The Tesla titan had claimed the BCI technology will help treat people with brain disorders and diseases and help disabled people move and communicate.
Mr Musk had earlier this year said the technology could eventually be used for more ambitious purposes such as allowing “human-AI symbiosis”.
“We want to be extremely careful and certain that it will work well before putting a device into a human but we’ve submitted I think most of our paperwork to the FDA and probably in about six months we should be able to upload Neuralink in a human,” he said on Wednesday at a much-awaited “show and tell” event originally planned for October.
At the last major public event, Neuralink demonstrated a monkey capable of playing the video game Pong using just its mind.
The company has been conducting numerous controversial tests on animals even as it seeks US regulatory approvals for starting clinical trials in humans.
Earlier this year, animal rights group Physicians Committee for Responsible Medicine (PCRM) alleged Neuralink committed several violations of the Animal Welfare Act and complained about “inadequate animal care” for research monkeys.
Neuralink defended its use of monkeys in research claiming it was “absolutely committed to working with animals in the most humane and ethical way possible”.
PCRM claimed Neuralink killed at least 15 monkeys implanted with a brain chip during trials, but it admitted to euthanising eight.

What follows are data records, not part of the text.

(** [float(text)] of a plain integer numeral. *)
Lemma float_of_numeral ucd ds :
  ds <> [] -> Forall (fun d => (d < 10)%N) ds ->
  float_of_str ucd (numeral ds) = Some (float_of_Z (digits_value ds)).
Proof.
  intros Hne H.
  assert (Hdig : Forall (fun c => is_ascii_digit c = true) (numeral ds)).
  { unfold numeral. rewrite Forall_map. eapply Forall_impl; [|exact H].
    intros d Hd. apply digit_char, Hd. }
  assert (Hasc : forallb is_ascii (numeral ds) = true).
  { apply forallb_forall. rewrite Forall_forall in Hdig. intros c Hc.
    specialize (Hdig c Hc). unfold is_ascii_digit, between in Hdig.
    apply andb_prop in Hdig. destruct Hdig as [_ H2]. apply N.leb_le in H2.
    apply N.ltb_lt. lia. }
  assert (Hsp : Forall (fun c => is_c_space c = false) (numeral ds)).
  { eapply Forall_impl; [|exact Hdig]. intros c Hc.
    unfold is_ascii_digit, between in Hc.
    apply andb_prop in Hc. destruct Hc as [H1 H2]. apply N.leb_le in H1, H2.
    unfold is_c_space, between.
    replace (c <=? 13)%N with false by (symmetry; apply N.leb_gt; lia).
    replace (c =? 32)%N with false by (symmetry; apply N.eqb_neq; lia).
    rewrite andb_false_r. reflexivity. }
  unfold float_of_str, to_ascii_numeral. rewrite Hasc, (strip_with_clean _ _ Hsp).
  rewrite (drop_underscores_numeral ds 0%N eq_refl H).
  unfold parse_decimal.
  destruct ds as [|d r]; [contradiction|].
  change (numeral (d :: r)) with ((48 + d)%N :: numeral r).
  rewrite take_sign_digit by (inversion H; subst; apply digit_char; assumption).
  change ((48 + d)%N :: numeral r) with (numeral (d :: r)).
  rewrite (span_digits_numeral _ H). rewrite app_nil_r.
  cbn [length Z.of_nat Z.opp]. rewrite dec2float_integer by apply digits_value_nonneg.
  reflexivity.
Qed.

(** A finite float that is the integer [n], converted back. *)
Lemma int_of_units s m e n :
  -1074 <= e -> units m e = n * 2 ^ U ->
  int_ (S754_finite s m e) = inr (cond_Zopp s n).
Proof.
  intros He Hu. cbn [int_]. f_equal. f_equal.
  assert (HUv : U = 2200) by reflexivity.
  assert (HP : 0 < 2 ^ U) by (apply pow2_pos; lia).
  unfold units in Hu.
  destruct (0 <=? e) eqn:Ee.
  - apply Z.leb_le in Ee.
    rewrite (Z.pow_add_r 2 e U) in Hu by lia. rewrite Z.mul_assoc in Hu.
    exact (proj1 (Z.mul_cancel_r _ _ (2 ^ U) ltac:(lia)) Hu).
  - apply Z.leb_gt in Ee.
    set (k := - e). assert (Hk : 0 < k <= 1074) by (unfold k; lia).
    assert (EP : 2 ^ U = 2 ^ k * 2 ^ (e + U)).
    { rewrite <- Z.pow_add_r by lia. f_equal. unfold k. lia. }
    assert (HB : 0 < 2 ^ (e + U)) by (apply pow2_pos; lia).
    assert (HK : 0 < 2 ^ k) by (apply pow2_pos; lia).
    rewrite EP, Z.mul_assoc in Hu.
    apply (proj1 (Z.mul_cancel_r _ _ (2 ^ (e + U)) ltac:(lia))) in Hu.
    rewrite Hu. apply Z.div_mul. lia.
Qed.

(** A positive integer below [2^52] converts to a float exactly. *)
Lemma float_of_Z_exact n :
  0 < n < 2 ^ 52 ->
  exists m e, float_of_Z n = S754_finite false m e /\
              bounded prec emax m e = true /\ units m e = n * 2 ^ U.
Proof.
  intros Hn. destruct (int_as_float n Hn) as (Lm & Le & Hb & Hu).
  destruct n as [|p|p]; try lia.
  unfold float_of_Z. cbn [binary_normalize].
  assert (HUv : U = 2200) by reflexivity.
  destruct (binary_round_pinch false p 0 Lm Le Lm Le) as (m & e & E & Hbm & Hl & Hh);
    try assumption; try lia.
  { unfold units at 2 3. rewrite Z.add_0_l, Hu. lia. }
  exists m, e. split; [exact E|]. split; [exact Hbm|]. lia.
Qed.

The BCI startup has also been running behind its own internal deadlines for clinical trials in humans.
In a 2019 presentation, Mr Musk said he hoped to receive regulatory approval by the end of 2020, and later at a 2021 conference, said he hoped to start human trials by the end of 2021.
Last year, human trials for BCI technology took place in Australia, where researchers at the Neurotech startup Synchron enabled a paralysed man to make the first “direct-thought” tweet after a computer chip was implanted in his brain.
“No need for keystrokes or voices, I created this tweet just by thinking it,” the tweet noted.
The company completed studies on four people in Australia in 2021 and implanted its device in a patient in the US for the first time in July, Reuters reported.